Scientific foundations of resilient socio-technical systems
This thrust seeks to establish the foundations for the realization of resilient, complex systems through collective innovation, which is characterized by the self-organization of individuals into decentralized, non-hierarchical communities. The research objective will be achieved by using principles from biological evolution and network dynamics to understand the bottom-up evolution of systems and the self-organization of communities. The research approach combines mathematical theories and computational approaches, including the theory of network evolution, social network analysis, and agent-based modeling. Knowledge pertaining to the evolutionary dynamics of systems and communities gained from this research, is being used to develop cyberinfrastructure for collective innovation.

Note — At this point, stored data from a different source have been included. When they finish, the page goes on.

(** [acquire(&ptable.lock); np->state = st; release(&ptable.lock);] *)
Lemma publish st i q s :
  kctx [] s → is_Some (k_locks s !! L_ptable) → settled s → (i < length (k_procs s))%nat →
  (acquire L_ptable ;;; set_proc i (set_p_state st) ;;; release L_ptable) (with_proc i q s) =
  Done tt (with_proc i (set_p_state st q) s).
Proof.
  intros Hc Hi Hset Hlt. cbn.
  destruct (acquire_kctx [] L_ptable (with_proc i q s)) as [-> Hc1];
    [by apply with_proc_kctx|set_solver|done|]. cbn.
  change (acquired L_ptable (with_proc i q s)) with (with_proc i q (acquired L_ptable s)) in *.
  rewrite set_proc_with by done. cbn.
  destruct (release_kctx [] L_ptable (with_proc i (set_p_state st q) (acquired L_ptable s))) as [-> _].
  { by apply (kctx_frame _ (with_proc i q (acquired L_ptable s))). }
  change (released L_ptable (with_proc i (set_p_state st q) (acquired L_ptable s)))
    with (with_proc i (set_p_state st q) (released L_ptable (acquired L_ptable s))).
  rewrite released_acquired; [|apply (kctx_free []); [done|set_solver|done]|by eapply kctx_cpu_wf].
  rewrite Hset. by destruct s.
Qed.

Lemma publish_bind {B} st i q s (k : M (kst W) B) :
  kctx [] s → is_Some (k_locks s !! L_ptable) → settled s → (i < length (k_procs s))%nat →
  (acquire L_ptable ;;; set_proc i (set_p_state st) ;;; release L_ptable ;;; k) (with_proc i q s) =
  k (with_proc i (set_p_state st q) s).
Proof.
  intros Hc Hi Hset Hlt. pose proof (publish st i q s Hc Hi Hset Hlt) as H. cbn in *.
  destruct (acquire L_ptable (with_proc i q s)); cbn in *; try done.
  destruct (set_proc i (set_p_state st) s0); cbn in *; try done. by rewrite H.
Qed.

Lemma with_proc_files fs i q s : set_k_files fs (with_proc i q s) = with_proc i q (set_k_files fs s).
Proof. done. Qed.

Lemma fork_finish_eq me np p q ip s :
  kctx [] s → is_Some (k_locks s !! L_ptable) → is_Some (k_locks s !! L_icache) → settled s →
  k_cur s = Some me → np ≠ me → k_procs s !! me = Some p → (np < length (k_procs s))%nat →
  p_cwd p = Some ip →
  ∃ w f, fork_finish np (with_proc np q s) = Done (p_pid q)
      (with_proc np (set_p_state RUNNABLE (set_p_handlers (p_handlers p)
        (set_p_name (name_copy (p_name q) (p_name p) 16) (set_p_cwd (Some ip) q))))
        (set_k_fs f (set_k_mem w s))) ∧
    ∀ g, vm_inv g (k_mem s) → vm_inv g w.
Proof.
  intros Hc Hlp Hli Hset Hcur Hne Hp Hlt Hcwd. unfold fork_finish. cbn.
  rewrite (cur_eq me p); [|done|by rewrite with_proc_ne]. cbn. rewrite Hcwd. cbn.
  destruct (fs_idup_ok [] ip (with_proc np q s)) as (w & f & -> & Hw);
    [by apply with_proc_kctx|set_solver|done|].
  exists w, f. split; [|done]. cbn.
  replace (set_k_cpu (cpu_norm (k_cpu (with_proc np q s))) (set_k_fs f (set_k_mem w (with_proc np q s))))
    with (with_proc np q (set_k_fs f (set_k_mem w s))).
  2: { change (k_cpu (with_proc np q s)) with (k_cpu s). rewrite Hset. by destruct s. }
  slot_steps. rewrite (proc_at_eq np (set_p_name (name_copy (p_name q) (p_name p) 16) (set_p_cwd (Some ip) q)))
    by (by apply with_proc_lookup). cbn. slot_steps.
  exact (publish_bind RUNNABLE np _ (set_k_fs f (set_k_mem w s)) (ret (p_pid q))
    ltac:(by apply (kctx_frame _ s)) Hlp Hset Hlt).
Qed.

(** The memory part of [fork] fails: the slot and its stack are given back. *)
Definition fork_failed (pid : Z) (q : proc) : proc :=
  set_p_state UNUSED (set_p_kstack 0 (set_p_pgdir 0 (embryo forkret_addr junk pid 0 q))).

Lemma fork_eq me np p q g um ks w ip s :
  kctx [] s → ptable_wf s → is_Some (k_locks s !! L_ptable) → is_Some (k_locks s !! L_ftable) →
  is_Some (k_locks s !! L_icache) → k_cur s = Some me → k_procs s !! me = Some p →
  p_state p ≠ UNUSED → open_ok (p_ofile p) (k_files s) → p_cwd p = Some ip →
  list_find (λ p, p_state p = UNUSED) (k_procs s) = Some (np, q) →
  vm_kalloc (k_mem s) = inr (ks, w) → ks ≠ 0 → vm_inv (<[ks := OPage]> g) w →
  g !! ks = None → g !! p_pgdir p = Some (OSpace (p_sz p) um) →
  ∃ w', (vm_inv g w' ∧ fork forkret_addr junk s =
          Done (-1) (with_proc np (fork_failed (k_nextpid s) q) (took_pid w' s))) ∨
    ∃ pd f, 0 < pd < 2^32 ∧ g !! pd = None ∧ pd ≠ ks ∧
      vm_inv (<[pd := OSpace (p_sz p) um]> (<[ks := OPage]> g)) w' ∧
      fork forkret_addr junk s = Done (k_nextpid s)
        (with_proc np (child_of me (k_nextpid s) ks pd p q)
          (set_k_fs f (set_k_files (dup_files (p_ofile p) fds (k_files s)) (took_pid w' s)))).
Proof.
  intros Hc Hwf Hlp Hlf Hli Hcur Hp Hpst Hopen Hcwd Hf Hka Hks Hg Hgks Hgpd.
  pose proof Hf as (Hq & Hqst & _)%list_find_Some. pose proof (lookup_lt_Some _ _ _ Hq) as Hlt.
  pose proof (kctx_norm _ _ Hc) as Hcn.
  assert (Hne : np ≠ me) by (intros ->; congruence).
  unfold fork. cbn. rewrite (allocproc_found forkret_addr junk [] np q ks w);
    [|done|set_solver|done|by apply wf_len|done|done].
  destruct (Z.eqb_spec ks 0); [done|]. cbn.
  set (base w := took_pid w s).
  change (took_pid w s) with (base w).
  rewrite (myproc_eq me) by done. cbn. rewrite (proc_at_eq me p) by (by rewrite with_proc_ne). cbn.
  destruct (vm_copyuvm_ok (<[ks := OPage]> g) w (p_pgdir p) (p_sz p) um Hg) as (pd & w2 & Hcp & Hcase).
  { rewrite lookup_insert_ne; [done|]. intros ->. congruence. }
  unfold copyuvm. rewrite (lift_eq _ pd w2) by done. cbn. rewrite with_proc_mem.
  change (set_k_mem w2 (base w)) with (base w2). slot_steps.
  assert (HL : length (k_procs (base w2)) = length (k_procs s)) by done.
  destruct Hcase as [[-> Hg2]|(Hpd & Hgpd2 & Hg2)].
  - cbn. rewrite (proc_at_eq np (set_p_pgdir 0 (embryo forkret_addr junk (k_nextpid s) ks q)))
      by (by apply with_proc_lookup). cbn.
    destruct (vm_kfree_ok (<[ks := OPage]> g) w2 ks Hg2) as (w3 & Hkf & Hg3); [by rewrite lookup_insert_eq|].
    unfold kfree. rewrite (lift_eq _ tt w3) by done. cbn. rewrite with_proc_mem.
    change (set_k_mem w3 (base w2)) with (base w3). slot_steps.
    exists w3. left. rewrite delete_insert_id in Hg3 by done. by destruct q.
  - destruct (Z.eqb_spec pd 0); [lia|]. cbn. slot_steps.
    match goal with |- context [fork_files np (with_proc np ?c _)] => set (q1 := c) end.
    assert (Hff : fork_files np (with_proc np q1 (base w2)) =
      Done tt (with_proc np (set_p_ofile (dup_ofile (p_ofile p) fds (p_ofile q1)) q1)
        (set_k_files (dup_files (p_ofile p) fds (k_files s)) (with_proc np q1 (base w2))))).
    { apply (fork_files_eq me np p q1 fds (with_proc np q1 (base w2)));
        [|done|apply cpu_norm_idem|done|done|by rewrite with_proc_ne|
        by apply with_proc_lookup|done].
      by apply with_proc_kctx, (kctx_frame _ (set_k_cpu (cpu_norm (k_cpu s)) s)). }
    rewrite Hff. cbn [rbind]. clear Hff.
    rewrite with_proc_files.
    rewrite with_proc_twice.
    match goal with |- context [fork_finish np (with_proc np ?c ?st)] =>
      destruct (fork_finish_eq me np p c ip st) as (w4 & f & Hfin & Hw4) end; try done.
    { apply (kctx_frame _ (set_k_cpu (cpu_norm (k_cpu s)) s)); [done..|by apply kctx_norm]. }
    { apply cpu_norm_idem. }
    exists w4. right. exists pd, f. apply lookup_insert_None in Hgpd2 as [? ?].
    split; [done|]. split; [done|]. split; [done|]. split; [by apply Hw4|]. refine (eq_trans Hfin _). clear - Hcwd.
    unfold child_of, q1. generalize (dup_files (p_ofile p) fds (k_files s)).
    cbn. generalize (dup_ofile (p_ofile p) fds (p_ofile q)). intros o fs.
    by rewrite Hcwd.
Qed.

If successful, the results of this research will enable engineering enterprises to use a significant but underutilized mode of innovation by communities of employees within organizations, and of enthusiasts outside the organizations. The cyberinfrastructure (based on a bottom-up combination of systems and communities) will complement the current product lifecycle management platforms by fostering community-centered innovation strategies. Through this effort, we are establishing foundational techniques for modeling and analyzing the evolutionary dynamics of complex networked systems in terms of node-level agents' decisions. The research objective is being achieved through an integration of discrete-choice random-utility theory and network science-based approaches to model the evolutionary characteristics of complex networked systems. Specific examples of complex networked systems, including air-transportation networks and autonomous system level Internet, are being used for validation. The research will result in novel approaches to model network evolution resulting from decisions made by independent or competing entities, and to evaluate mechanisms for steering the evolution towards higher performance and resilience, such as robustness to node failure and targeted attacks.
The results of this research hold promise for accurate system performance prediction, and for forecasting how the complex networked systems would evolve in the future. The resulting approaches would enable the development of better surrogate models of networks for efficient design of processes and protocols on networked systems. The approaches will also enable policy and incentive design to guide the restructuring of existing networks for improved performance.